Kitap sayfaları yaprak yaprak, yüreğimdeki, zihnimdeki ağacın dallarını renklendiriyor ve her sayfada genişliyor. Ne kadar köklü ve görkemli bir ağaç isterseniz o kadar okur, okudukça kök salar, genişlersiniz. Ben de okuyarak besliyorum zihnimi ve yüreğimi. Okuma zevki, okudukça gelişiyor ve derinleşiyor. Hangi kitapları okuyacağımız, hangi yazarlarla yol alacağımız tamamıyla bizim zihnimizde döşediğimiz taşlardan geçiyor. Bu taşlar bizi başka yollara çıkarıyor. Till Eulenspiegel’in en yakın köye ne kadar zamanda ulaşacağını soran birine “Yürü bakalım” diyerek, yürüyüşüne göre ne kadar sürede o yolu kat ederek varabileceğini söylemesi gibi… İşte okuma eyleminde de kişinin kendi adımlarıdır yol gösterici olan. Yürüdükçe açılıyor adımlardaki mesafe, hız ve ritim. Emek verdikçe sizi daha keyifli yerlere çıkarıyor adım adım.
Nasıl daha iyi bir okur olabiliriz? Bu yolda nelere gereksinim duyarız?
Edebiyat üzerine çeşitli üniversitelerde verdiği dersleri bir kitapta toplanan Nabokov*, küçük bir taşra üniversitesinde, ortaya bir test atarak öğrencilerine iyi bir okuru meydana getirecek dört tanımın ne olduğunu soruyor. Seçenekler ise aşağıdaki gibi:
- Okur, bir kitap kulübüne üye olmalı.
- Okur, kendisini kitabın kahramanı ile özdeşleştirmeli.
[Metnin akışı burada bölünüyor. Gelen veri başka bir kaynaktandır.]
(** Adding an image: the row, and the tables with it. *)
Lemma add_image_spec new_id tenant d name sha kind rel size w_ h_ exif w i w' :
  kind ∈ ["upload"; "local"] → d ∈ datasets w → d_tenant_id d = tenant →
  add_image new_id tenant d name sha kind rel size w_ h_ exif w = Ok (i, w') →
  w' = refreshed (dataset_id d) (inserted i w) ∧ i_dataset_id i = dataset_id d ∧ image_id i = new_id ∧
  i_name i = name ∧ content_sha i = sha ∧ source_kind i = kind ∧
  (image_id i ∉ image_id <$> images w) ∧ (image_key i ∉ image_key <$> images w) ∧ well_placed w i.
Proof.
  intros Hkind Hd Ht H. unfold add_image in H. svc_inv H.
  match goal with H : row_get _ _ _ = Some _ |- _ => apply row_get_elem in H as [Hs Hsid] end.
  match goal with H : bool_decide _ = true |- _ => apply bool_decide_eq_true in H as Hsk end.
  match goal with H : prepare_image _ _ _ _ _ = _ |- _ => apply prepare_image_spec in H as Hprep end.
  match goal with H : add_row _ _ _ _ _ _ = _ |- _ => apply add_row_spec in H as [Htaken ->] end.
  match goal with H : recompute_manifest_hash _ _ = _ |- _ => apply recompute_spec in H as -> end.
  match goal with H : validate_safe_relative_path _ _ = Ok _ |- _ => pose proof (validate_safe_same _ _ _ H); subst; rename H into Hname end.
  apply orb_false_iff in Htaken as [Hid%id_not_taken Hkey%image_name_not_taken].
  set (i := mkImage new_id _ _ _ _ _ _ _ _ _ _ _).
  assert (∃ bs, w0 = set_blobs bs w ∧ bs = retained i (blobs w)) as (bs & -> & Hbs).
  { unfold retained. change (source_kind i) with (s_kind a0). destruct Hprep as [(Hk & _ & ->)|[(Hk & -> & _)|(Hn1 & Hn2 & _)]].
    - eexists. split; [done|]. by rewrite decide_True.
    - exists (blobs w). split; [by destruct w|]. by rewrite decide_False by congruence.
    - apply elem_of_cons in Hkind as [?|[?|?%elem_of_nil]%elem_of_cons]; done. }
  split_and!; try done; [by rewrite Hbs|]. split; [|split_and!; try done].
  - exists d, a0. by split_and!.
  - intros Hl. destruct Hprep as [(Hk & _)|[(_ & _ & Hr)|(_ & Hn2 & _)]]; [|exact Hr|done].
    cbn in Hl. congruence.
  - intros Hu. destruct Hprep as [(_ & Hb & _)|[(Hk & _)|(Hn1 & _)]]; [exact Hb| |done]. cbn in Hu. congruence.
Qed.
- Okur, toplumsal-ekonomik yöne dikkatini vermeli.
- Okur, içinde eylem ve diyalog olan bir hikayeyi, olmayana tercih etmeli.
- Okur, daha önceden kitabın filmini izlemiş olmalı.
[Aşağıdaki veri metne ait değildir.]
Lemma keep_blob sha size mime w u w' :
  blob_finalized sha size mime w = Ok (u, w') → sound exact w → sound exact w'.
Proof.
  intros H [Hc He]. unfold blob_finalized in H. svc_inv H. destruct (blobs w !! sha) as [b|] eqn:Hb; [by split|].
  pose proof Hc as [].
  assert (references sha (images w) = 0) as Hzero.
  { unfold references. rewrite select_none; [done|]. intros i Hi. unfold uses. apply andb_false_iff.
    destruct (decide (source_kind i = "upload")) as [Hk|]; [right|left; by apply bool_decide_eq_false].
    apply bool_decide_eq_false. intros <-. destruct (images_well_placed i Hi) as (_ & _ & _ & _ & [? Hu]); [done|]. congruence. }
  split.
  - split; cbn; try done.
    + intros i Hi%images_well_placed. eapply well_placed_mono; [..|exact Hi]; cbn; try done; [intros d Hd; by exists d|].
      intros s. rewrite lookup_insert_is_Some. intros. destruct (decide (sha = s)); auto.
    + intros s b. destruct (decide (sha = s)) as [<-|]; [|rewrite lookup_insert_ne by done; auto].
      rewrite lookup_insert_eq. intros [= <-]. cbn. lia.
  - intros E s b. destruct (decide (sha = s)) as [<-|]; [|cbn; rewrite lookup_insert_ne by done; by apply He].
    cbn. rewrite lookup_insert_eq. by intros [= <-].
Qed.
End keep.

(** ** The requests *)

(** A project deletion that takes its datasets and images along. *)
Definition cascades (o : data_op) : bool := match o with OpDeleteProject true _ _ => true | _ => false end.

Lemma keep_op exact o w u w' :
  run_data_op o w = Ok (u, w') → (cascades o = true → exact = false) → sound exact w → sound exact w'.
Proof.
  intros H Hex Hs. destruct o; cbn [run_data_op] in H.
  - unfold ignore in H. svc_inv H. by eapply keep_create_project.
  - unfold ignore in H. svc_inv H. by eapply keep_patch_project.
  - eapply keep_delete_project; [exact H| |done]. intros ->. by apply Hex.
  - unfold ignore in H. svc_inv H. by eapply keep_post_dataset.
  - unfold ignore, update_dataset in H. svc_inv H.
    match goal with H : get_dataset _ _ _ _ = _ |- _ => apply get_dataset_spec in H as (-> & _) end. by eapply keep_patch_dataset.
  - unfold remove_dataset in H. svc_inv H.
    match goal with H : get_dataset _ _ _ _ = _ |- _ => apply get_dataset_spec in H as (-> & _) end. by eapply keep_delete_dataset.
  - unfold ignore, create_image in H. svc_inv H.
    match goal with H : get_dataset _ _ _ _ = _ |- _ => apply get_dataset_spec in H as (-> & Hd & Ht & _) end.
    eapply keep_register; [exact Ht|done|]. split; [done|by eexists].
  - unfold ignore, batch_create in H. svc_inv H.
    match goal with H : get_dataset _ _ _ _ = _ |- _ => apply get_dataset_spec in H as (-> & Hd & Ht & _) end.
    eapply keep_registers; [exact Ht|done|]. split; [done|by eexists].
  - unfold delete_image in H. svc_inv H. eapply keep_delete_row; [|done..].
    match goal with H : head _ = Some _ |- _ => apply head_Some_elem_of, elem_of_select in H as [_ ?] end. done.
  - unfold delete_image_by_id in H. svc_inv H.
    match goal with H : get_image _ _ _ = _ |- _ => apply get_image_spec in H as (-> & Hi & _) end. by eapply keep_delete_row.
  - unfold ignore in H. svc_inv H. by eapply keep_prior.
  - unfold ignore in H. svc_inv H. by eapply keep_bulk_priors.
  - by eapply keep_blob.
Qed.

Lemma keep_serve exact o w : (cascades o = true → exact = false) → sound exact w → sound exact (serve o w).
Proof. intros Hex Hs. unfold serve. destruct (run_data_op o w) as [[u w']|e] eqn:H; [by eapply keep_op|done]. Qed.

(** The tables of a new server, and after its requests. *)
Definition no_data : Data := mkData [] [] [] [] ∅.
Definition served (ops : list data_op) : Data := foldl (λ w o, serve o w) no_data ops.

Lemma sound_no_data exact : sound exact no_data.
Proof.
  split; [|intros _ sha b H; cbn in H; by rewrite lookup_empty in H].
  split; cbn; try apply NoDup_nil_2.
  - by intros d Hd%elem_of_nil.
  - by intros i Hi%elem_of_nil.
  - by intros d Hd%elem_of_nil.
  - intros sha b H. by rewrite lookup_empty in H.
Qed.

Lemma served_sound exact ops : (existsb cascades ops = true → exact = false) → sound exact (served ops).
Proof.
  unfold served. assert (sound exact no_data) as H by apply sound_no_data. revert H. generalize no_data.
  induction ops as [|o ops IH]; intros w Hw Hex; [done|]. cbn in *. apply IH.
  - apply keep_serve; [|done]. intros Ho. apply Hex. by rewrite Ho.
  - intros Ho. apply Hex. rewrite Ho. apply orb_true_r.
Qed.

Lemma served_consistent ops : consistent (served ops).
Proof. by apply (served_sound false). Qed.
- Okur, yetişmekte olan bir yazar olmalı.
- Okurun hayal gücü olmalı.
- Okurun hafızası olmalı.
- Okurun sözlüğü olmalı.
- Okurun biraz sanat duygusu olmalı.
Ve sonuçları şöyle değerlendiriyor:
“Öğrenciler ağırlıklı olarak duygusal özdeşleştirmeye, eyleme ve toplumsal-ekonomik veya tarihi tarafına ağırlık verdiler. Elbette, tahmin ettiğiniz gibi iyi bir okur, hayal gücü, hafızası, sözlüğü ve biraz sanat duygusu olan kişidir- bu duyguyu kendimde ve başkalarında, fırsatını her bulduğumda geliştirmeye niyet ediyorum.”
İşte iyi bir okur olmak için ihtiyacımız olan ana malzemeler bu kadar basit. Sonrasında ise okudukça içine girdiğimiz şahane evrende hazların en güzelini yaşamak için okumak, daha çok okumak bizi edebiyatın en saf ve katıksız katmanına çıkaracak, içimizdeki sanat duygusu, hayal gücü ve hafızamız günbegün gelişecek… Bu yol, biz okumaya devam ettiğimiz sürece var olacak bir süreç elbette, gelişip serpilerek…
Nabokov edebiyat derslerini aşağıdaki satırlarla noktalıyor:
“Artık dersimiz sona eriyor. Kiminiz muhteşem kitapları okumayı sürdürecek, diğerleri mezun olduktan sonra kitapları okumayı bırakacak ve eğer kişi, büyük sanatçıları okumaktaki haz kapasitesini geliştiremeyeceğini düşünüyorsa zaten onları hiç okumamalı. (…) Asıl mesele, düşüncenin ve duygunun her alanındaki o ürpertiyi deneyimlemektir. Eğer ürpermeyi bilmiyorsak, eğer insan aklının bize sunduğu en ender ve en olgun sanat meyvesini tatmak için genelde olduğumuzdan biraz daha yukarı kendimizi çekmeyi öğrenemezsek, yaşamın en iyi tarafını kaçırırız.”
Herkesin yaşamın en iyi tarafını yaşamasını, daha iyi bir okur olmaya giden yolda emek vermesini ve muhteşem edebiyatın, tutkuyla tadını çıkarmasını dilerim.